CHAPTER TWO SUMMARY POINTS
The id is the part of the psyche that is driven by the primal urges toward sex and aggression.
The superego is the part of the psyche that represents morality and social customs… the conscience.
The ego is the part of the psyche that represents a compromise between the libido (the id drives), and guilt (the restrictive power of the superego).
The id is often represented in film as the villain.
The ego is often represented in film as the hero.
The superego is often represented in film as the mentor.
Often times, the villain either starts out or ends as a. prisoner. This theme represents the function of the villain as id – which must be subdued and repressed by the ego.
The villain’s comeuppance represents the resolution of the Oedipal complex. Hence, the villain’s comeuppance should be appropriately dramatic. It also should impart a sense of justice.
Film characters frequently face a crisis of conscience, in which they must overcome selfish needs by making moral decisions. The hero’s character development through a crisis of conscience symbolizes the development of the ego and the triumph of the superego over the id.
The hero’s character development is typically guided or inspired by a strong mentor figure.
Cowardly characters tend to be comical. They represent the fear or reluctance that many people experience when facing moral challenges or major life choices.
The antihero is the most common type of hero in American movies. The antihero is a character who is initially controlled by his id. He eventually overcomes his self-centeredness and sacrifices himself for the good of others.
The fallen hero is a tragic figure who tries to overcome the baser side of his nature, but who eventually succumbs to the dark side.

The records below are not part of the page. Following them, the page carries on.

(* ===== verification/TetraFec.v ===== *)
(** * [protocol/tetra/tetra_fec.c]: the channel coding of TETRA

    Puncturing, interleaving, scrambling and the checks around the codes of
    [Convolution], the signalling channel SCH/HU and the two speech channels.
    A buffer is a list; a function that writes through a pointer returns it.
    What the uninitialised arrays of predecessors hold is an argument. *)
From Stdlib Require Import ZifyNat.
From S2P Require Import Prelude Crc Convolution.

(** ** Puncturing *)

Variant tetra_punct_i := PUNCT_I_EQUALS_J | PUNCT_I_SKIP_65 | PUNCT_I_SKIP_35.

Record tetra_puncturer := mk_puncturer { P : list Z; p_t : Z; period : Z; i_rule : tetra_punct_i }.

Definition k_p_2_3 : list Z := [1; 2; 5].
Definition k_p_1_3 : list Z := [1; 2; 3; 5; 6; 7].
Definition k_p_8_12 : list Z := [1; 2; 4].
Definition k_p_8_18 : list Z := [1; 2; 3; 4; 5; 7; 8; 10; 11].
Definition k_p_8_17 : list Z := [1; 2; 3; 4; 5; 7; 8; 10; 11; 13; 14; 16; 17; 19; 20; 22; 23].

Definition k_puncturers : list tetra_puncturer := [
  mk_puncturer k_p_2_3 3 8 PUNCT_I_EQUALS_J; mk_puncturer k_p_1_3 6 8 PUNCT_I_EQUALS_J; mk_puncturer k_p_2_3 3 8 PUNCT_I_SKIP_65;
  mk_puncturer k_p_1_3 6 8 PUNCT_I_SKIP_35; mk_puncturer k_p_8_12 3 6 PUNCT_I_EQUALS_J; mk_puncturer k_p_8_18 9 12 PUNCT_I_EQUALS_J;
  mk_puncturer k_p_8_17 17 24 PUNCT_I_EQUALS_J].

Definition TETRA_RCPC_PUNCT_2_3 : Z := 0.
Definition TETRA_RCPC_PUNCT_SPEECH_8_12 : Z := 4.
Definition TETRA_RCPC_PUNCT_SPEECH_8_18 : Z := 5.
Definition TETRA_RCPC_PUNCT_SPEECH_8_17 : Z := 6.

Definition tetra_puncturer_of (punct_id : Z) : option tetra_puncturer :=
  if (punct_id <? 0) || (Z.of_nat (length k_puncturers) <=? punct_id) then None else k_puncturers !! Z.to_nat punct_id.

(** One-based position in the mother code of the one-based bit [j]; 0 for none. *)
Definition tetra_puncturer_k (p : tetra_puncturer) (j : Z) : Z :=
  if j =? 0 then 0
  else
    let i := match i_rule p with
             | PUNCT_I_EQUALS_J => j
             | PUNCT_I_SKIP_65 => u32 (j + (j - 1) / 65)
             | PUNCT_I_SKIP_35 => u32 (j + (j - 1) / 35)
             end in
    let block := (i - 1) / p_t p in
    u32 (period p * block + (P p).[Z.to_nat (i - 1 - p_t p * block)]).

Definition tetra_rcpc_map_j_to_k (punct_id j : Z) : Z :=
  match tetra_puncturer_of punct_id with
  | None => -1
  | Some p => if (j =? 0) || (0xFFFFFF <? j) then -1 else tetra_puncturer_k p j
  end.

(** The buffer written and the value returned. *)
Definition tetra_rcpc_depuncture_by_id (punct_id : Z) (in_costs : list Z) (in_len : Z) (out_costs : list Z) (out_len : Z) : list Z * Z :=
  match tetra_puncturer_of punct_id with
  | None => (out_costs, -1)
  | Some p =>
      if (in_len <? 0) || (out_len <? 0) then (out_costs, -1)
      else
        let out_costs := for_ 0 (Z.to_nat out_len) (fun k out_costs => out_costs.[k <- TETRA_SOFT_NEUTRAL]) out_costs in
        (for_ 1 (S (Z.to_nat in_len)) (fun j out_costs =>
           let k := tetra_puncturer_k p (Z.of_nat j) in
           if (1 <=? k) && (k <=? out_len) then out_costs.[Z.to_nat (k - 1) <- in_costs.[(j - 1)%nat]] else out_costs) out_costs, out_len)
  end.

Definition tetra_rcpc_puncture_by_id (punct_id : Z) (mother : list Z) (mother_len : Z) (out : list Z) (out_len : Z) : list Z * Z :=
  match tetra_puncturer_of punct_id with
  | None => (out, -1)
  | Some p =>
      if (mother_len <? 0) || (out_len <? 0) then (out, -1)
      else
        (for_ 1 (S (Z.to_nat out_len)) (fun j out =>
           let k := tetra_puncturer_k p (Z.of_nat j) in
           out.[(j - 1)%nat <- if (1 <=? k) && (k <=? mother_len) then mother.[Z.to_nat (k - 1)] else 0xFF]) out, out_len)
  end.

(** ** Interleaving and scrambling *)

Definition tetra_block_interleave (in_bits out_bits : list Z) (len a : Z) : list Z :=
  if (len <=? 0) || (a <=? 0) then out_bits
  else for_ 1 (S (Z.to_nat len)) (fun i out_bits => out_bits.[Z.to_nat (u32 (a * Z.of_nat i) mod len) <- in_bits.[(i - 1)%nat]]) out_bits.

Definition tetra_block_deinterleave_soft (in_costs out_costs : list Z) (len a : Z) : list Z :=
  if (len <=? 0) || (a <=? 0) then out_costs
  else for_ 1 (S (Z.to_nat len)) (fun i out_costs => out_costs.[(i - 1)%nat <- in_costs.[Z.to_nat (u32 (a * Z.of_nat i) mod len)]]) out_costs.

Definition tetra_speech_deinterleave_soft (in_costs out_costs : list Z) : list Z :=
  for_ 0 18 (fun column out_costs =>
    for_ 0 24 (fun line out_costs => out_costs.[(line * 18 + column)%nat <- in_costs.[(column * 24 + line)%nat]]) out_costs) out_costs.

(** The register after the step and the bit put out. *)
Definition tetra_lfsr32_next (lfsr : Z) : Z * Z :=
  let s := lfsr in
  let bit := Z.land (foldr Z.lxor 0 (map (Z.shiftr s) [0; 6; 9; 10; 16; 20; 21; 22; 24; 25; 27; 28; 30; 31])) 1 in
  (Z.lor (Z.shiftr s 1) (u32 (Z.shiftl bit 31)), bit).

Definition tetra_descramble_soft (costs : list Z) (len lfsr_init : Z) : list Z :=
  let state := if lfsr_init =? 0 then 3 else lfsr_init in
  snd (for_ 0 (Z.to_nat len) (fun i '(state, costs) =>
         let '(state, bit) := tetra_lfsr32_next state in
         (state, if negb (bit =? 0) && negb (costs.[i] =? TETRA_SOFT_NEUTRAL) then costs.[i <- u16 (Z.lxor 0xFFFF (costs.[i]))] else costs))
       (state, costs)).

Definition tetra_hard_bits_to_soft (bits costs : list Z) (len : Z) : list Z :=
  for_ 0 (Z.to_nat len) (fun i costs => costs.[i <- if Z.land (bits.[i]) 1 =? 0 then 0x0000 else 0xFFFF]) costs.

Definition TETRA_CRC16_OK : Z := 0x1D0F.

Definition tetra_crc16_ccitt_bits (bits : list Z) (len : Z) : Z :=
  if len <=? 0 then 0xFFFF
  else for_ 0 (Z.to_nat len) (fun i crc =>
    let crc := Z.lxor crc (u16 (Z.shiftl (Z.land (bits.[i]) 1) 15)) in
    if negb (Z.land crc 0x8000 =? 0) then u16 (Z.lxor (Z.shiftl crc 1) 0x1021) else u16 (Z.shiftl crc 1)) 0xFFFF.

Definition tetra_compute_scramb_seed (mcc mnc colour : Z) : Z :=
  let s := Z.lor (Z.lor (Z.land colour 0x3f) (Z.shiftl (Z.land mnc 0x3fff) 6)) (u32 (Z.shiftl (Z.land mcc 0x3ff) 20)) in
  Z.lor (u32 (Z.shiftl s 2)) 3.

(** ** SCH/HU: the MAC bits and 1 when the check passes *)

Definition tetra_sch_hu_decode (junk : list Z) (type4 out_bits : list Z) : list Z * Z :=
  let K := 168 in
  let deint := tetra_block_deinterleave_soft type4 (replicate 168 0) K 13 in
  let '(depunc, r1) := tetra_rcpc_depuncture_by_id TETRA_RCPC_PUNCT_2_3 deint K (replicate 448 0) 448 in
  if r1 <? 0 then (out_bits, 0)
  else
    let '(decoded, r2) := tetra_viterbi_decode_soft junk (Some depunc) 448 (Some (replicate 112 0)) 112 in
    let decoded := default [] decoded in
    if (r2 <? 112) || negb (tetra_crc16_ccitt_bits decoded 108 =? TETRA_CRC16_OK) then (out_bits, 0)
    else (blit out_bits 0 (take 92 decoded), 1).

(** ** From dibits to costs

    [include/dsd-neo/dsp/tetra_training.h] and [tetra_expand_dibits_as].  What
    [soft_symbol_to_viterbi_cost] makes of a soft value for the two bits of its
    dibit, floating point arithmetic, is part of the input. *)

Definition tetra_dibit_rotate90 (dibit : Z) : Z :=
  let d := Z.land dibit 3 in Z.lxor (Z.lor (Z.shiftl (Z.land d 1) 1) (Z.shiftr d 1)) 1.

Definition tetra_dibit_from_symbol (symbol : Z) : Z := Z.land symbol 3.

Definition tetra_dibit_derotate (symbol rot : Z) : Z :=
  let d := tetra_dibit_from_symbol symbol in
  let rot := Z.land rot 3 in
  let d := if negb (Z.land rot 1 =? 0) then Z.lor (Z.shiftl (Z.land d 1) 1) (Z.shiftr d 1) else d in
  Z.lxor d (Z.lxor rot (Z.shiftr rot 1)).

Definition tetra_expand_dibits_as (phase_rot : Z) (inverted : bool) (dibits : list Z) (soft_in : option (list (Z * Z))) (count : nat)
  (out : list Z) : list Z :=
  let phase_rot := Z.land phase_rot 3 in
  let soft_in := if negb (phase_rot =? 0) then None else soft_in in
  for_ 0 count (fun i out =>
    let d := Z.land (Z.lxor (tetra_dibit_derotate (dibits.[i]) phase_rot) (if inverted then 2 else 0)) 3 in
    match soft_in with
    | Some soft =>
        let out := out.[(i * 2)%nat <- fst (nth i soft (0, 0))] in
        let out := out.[(i * 2 + 1)%nat <- snd (nth i soft (0, 0))] in
        if inverted then out.[(i * 2)%nat <- u16 (0xFFFF - out.[(i * 2)%nat])] else out
    | None =>
        let out := out.[(i * 2)%nat <- if Z.land (Z.shiftr d 1) 1 =? 0 then 0x0000 else 0xFFFF] in
        out.[(i * 2 + 1)%nat <- if Z.land d 1 =? 0 then 0x0000 else 0xFFFF]
    end) out.

(** ** The other signalling blocks of [protocol/tetra/tetra.c]: the decoded bits and whether the check passes

    [tetra_sb_decode_block] is from the costs it expands on. *)

Definition tetra_hd_decode_bits (junk soft decoded : list Z) : list Z * bool :=
  let deint := tetra_block_deinterleave_soft soft (replicate 216 0) 216 101 in
  let depunc := fst (tetra_rcpc_depuncture_by_id TETRA_RCPC_PUNCT_2_3 deint 216 (replicate 576 0) 576) in
  let decoded := blit decoded 0 (replicate 144 0) in
  let '(decoded, r) := tetra_viterbi_decode_soft junk (Some depunc) 576 (Some decoded) 144 in
  let decoded := default [] decoded in
  (decoded, (r =? 144) && (tetra_crc16_ccitt_bits decoded 140 =? TETRA_CRC16_OK)).

Definition tetra_schf_decode_bits (junk type4 decoded : list Z) : list Z * bool :=
  let deint := tetra_block_deinterleave_soft type4 (replicate 432 0) 432 103 in
  let depunc := fst (tetra_rcpc_depuncture_by_id TETRA_RCPC_PUNCT_2_3 deint 432 (replicate 1152 0) 1152) in
  let decoded := blit decoded 0 (replicate 288 0) in
  let '(decoded, r) := tetra_viterbi_decode_soft junk (Some depunc) 1152 (Some decoded) 288 in
  let decoded := default [] decoded in
  (decoded, (r =? 288) && (tetra_crc16_ccitt_bits decoded 284 =? TETRA_CRC16_OK)).

Definition TETRA_SB_SCRAMB_SEED : Z := 3.

Definition tetra_sb_decode_block (junk costs decoded : list Z) : list Z * bool :=
  let costs := tetra_descramble_soft costs 120 TETRA_SB_SCRAMB_SEED in
  let deint := tetra_block_deinterleave_soft costs (replicate 120 0) 120 11 in
  let depunc := fst (tetra_rcpc_depuncture_by_id TETRA_RCPC_PUNCT_2_3 deint 120 (replicate 320 0) 320) in
  let decoded := blit decoded 0 (replicate 80 0) in
  let '(decoded, r) := tetra_viterbi_decode_soft junk (Some depunc) 320 (Some decoded) 80 in
  let decoded := default [] decoded in
  (decoded, (r =? 80) && (tetra_crc16_ccitt_bits decoded 76 =? TETRA_CRC16_OK)).

(** ** Speech *)

Record tetra_speech_layout := mk_layout {
  l_coded : nat; class0 : nat; class1 : nat; class2 : nat; l_parity : nat; class2_punct : Z }.

Definition TETRA_SPEECH_TAIL : nat := 4.
Definition k_speech_full : tetra_speech_layout := mk_layout 432 102 112 60 8 TETRA_RCPC_PUNCT_SPEECH_8_18.
Definition k_speech_half : tetra_speech_layout := mk_layout 216 51 56 30 4 TETRA_RCPC_PUNCT_SPEECH_8_17.

Definition speech_coded_inputs (lay : tetra_speech_layout) : nat := (class1 lay + class2 lay + l_parity lay + TETRA_SPEECH_TAIL)%nat.
Definition speech_class1_coded (lay : tetra_speech_layout) : nat := (class1 lay * 3 / 2)%nat.
Definition c1_mother (lay : tetra_speech_layout) : nat := (class1 lay * 3)%nat.
Definition c2_mother (lay : tetra_speech_layout) : nat := ((speech_coded_inputs lay - class1 lay) * 3)%nat.
Definition c2_coded (lay : tetra_speech_layout) : nat := (l_coded lay - class0 lay - speech_class1_coded lay)%nat.

(** The coded type-3 bits of the inputs. *)
Definition speech_recode (lay : tetra_speech_layout) (inputs : list Z) : list Z :=
  let mother := conv_encode k_speech_code inputs (speech_coded_inputs lay) (replicate (c1_mother lay + c2_mother lay) 0) in
  fst (tetra_rcpc_puncture_by_id TETRA_RCPC_PUNCT_SPEECH_8_12 mother (Z.of_nat (c1_mother lay))
         (replicate (speech_class1_coded lay) 0) (Z.of_nat (speech_class1_coded lay)))
  ++ fst (tetra_rcpc_puncture_by_id (class2_punct lay) (drop (c1_mother lay) mother) (Z.of_nat (c2_mother lay))
         (replicate (c2_coded lay) 0) (Z.of_nat (c2_coded lay))).

Definition hard_bit (c : Z) : Z := if TETRA_SOFT_NEUTRAL <? c then 1 else 0.

Definition speech_mismatches (lay : tetra_speech_layout) (deint inputs : list Z) : Z :=
  let coded := speech_recode lay inputs in
  for_ 0 (speech_class1_coded lay + c2_coded lay) (fun i bad =>
    if hard_bit (deint.[(class0 lay + i)%nat]) =? coded.[i] then bad else bad + 1) 0.

(** [for (i = len - 1; i >= 0; i--)] *)
Definition speech_crc (bits : list Z) (len : nat) (degree low : Z) : Z :=
  let top := u8 (Z.shiftl 1 (degree - 1)) in
  let mask := u8 (Z.shiftl 1 degree - 1) in
  for_ 0 len (fun k reg =>
    let i := (len - 1 - k)%nat in
    let feedback := xorb (negb (Z.land reg top =? 0)) (negb (Z.land (bits.[i]) 1 =? 0)) in
    let reg := u8 (Z.land (Z.shiftl reg 1) mask) in
    if feedback then Z.lxor reg low else reg) 0.

Definition speech_parity_matches (sent : list Z) (count : nat) (computed : Z) : bool :=
  forallb (fun i => Z.land (sent.[i]) 1 =? Z.land (Z.shiftr computed (Z.of_nat i)) 1) (seq 0 count).

Definition speech_full_crc_ok (class2 : list Z) : bool :=
  if negb (speech_parity_matches (drop 60 class2) 7 (speech_crc class2 60 7 0x09)) then false
  else
    let sum := for_ 0 67 (fun i sum => Z.lxor sum (Z.land (class2.[i]) 1)) 0 in
    sum =? Z.land (class2.[67%nat]) 1.

Definition speech_half_crc_ok (class2 : list Z) : bool := speech_parity_matches (drop 30 class2) 4 (speech_crc class2 30 4 0x03).

(** The type-2 bits: class 0, then the inputs of the trellis. *)
Definition speech_decode (junk : list Z) (lay : tetra_speech_layout) (deint : list Z) : list Z :=
  let mother :=
    fst (tetra_rcpc_depuncture_by_id TETRA_RCPC_PUNCT_SPEECH_8_12 (drop (class0 lay) deint) (Z.of_nat (speech_class1_coded lay))
           (replicate (c1_mother lay) 0) (Z.of_nat (c1_mother lay)))
    ++ fst (tetra_rcpc_depuncture_by_id (class2_punct lay) (drop (class0 lay + speech_class1_coded lay) deint) (Z.of_nat (c2_coded lay))
           (replicate (c2_mother lay) 0) (Z.of_nat (c2_mother lay))) in
  map (fun i => hard_bit (deint.[i])) (seq 0 (class0 lay))
  ++ conv_viterbi k_speech_code junk mother (speech_coded_inputs lay) (replicate (speech_coded_inputs lay) 0).

(** The type-1 bits, whether the check passes, and the number of mismatches. *)
Definition tetra_speech_full_decode (junk deinterleaved : list Z) : list Z * bool * Z :=
  let lay := k_speech_full in
  let type2 := speech_decode junk lay deinterleaved in
  (take 274 type2, speech_full_crc_ok (drop (class0 lay + class1 lay) type2),
   speech_mismatches lay deinterleaved (drop (class0 lay) type2)).

Definition tetra_speech_half_decode (junk deinterleaved : list Z) : list Z * bool * Z :=
  let lay := k_speech_half in
  let type2 := speech_decode junk lay deinterleaved in
  (take 137 type2, speech_half_crc_ok (drop (class0 lay + class1 lay) type2),
   speech_mismatches lay deinterleaved (drop (class0 lay) type2)).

Many heroes, especially superheroes, are driven by a guilt complex. They feel that they must redeem themselves for a sin or shortcoming that is haunting their consciences.
CHAPTER TWO EXERCISES
1. The best villains are driven by their own primal desires or libido. How can you spice up your villain by addressing the sex and aggression drives? Remember, the villain can never be too despicable.
2. How can you incorporate the notion of just retribution in your villain’s comeuppance?
3. Devise three forms of comeuppance that are new, exciting, or inventive.
4. Describe your hero’s primary conflict in two or three sentences. If you cannot do this, then you probably do not have a solid understanding of this character’s motivations. Though the hero’s internal neurotic conflict may address complex psychological issues, the conflict should be crystal clear to you as the writer.
5. Identify the villain character in five of your favorite films, and explain how this character epitomizes the psychological function of the id.
6. Identify the hero character in five of your favorite films, and explain how this character epitomizes the psychological function of the ego.
7. Identify the mentor figure in five of your favorite films, and explain how this character epitomizes the psychological function of the superego.
8. Guilt is a basic element of internal conflict. Think of what your hero could feel guilty about, and consider how this guilt could be incorporated as a motivating factor for character development.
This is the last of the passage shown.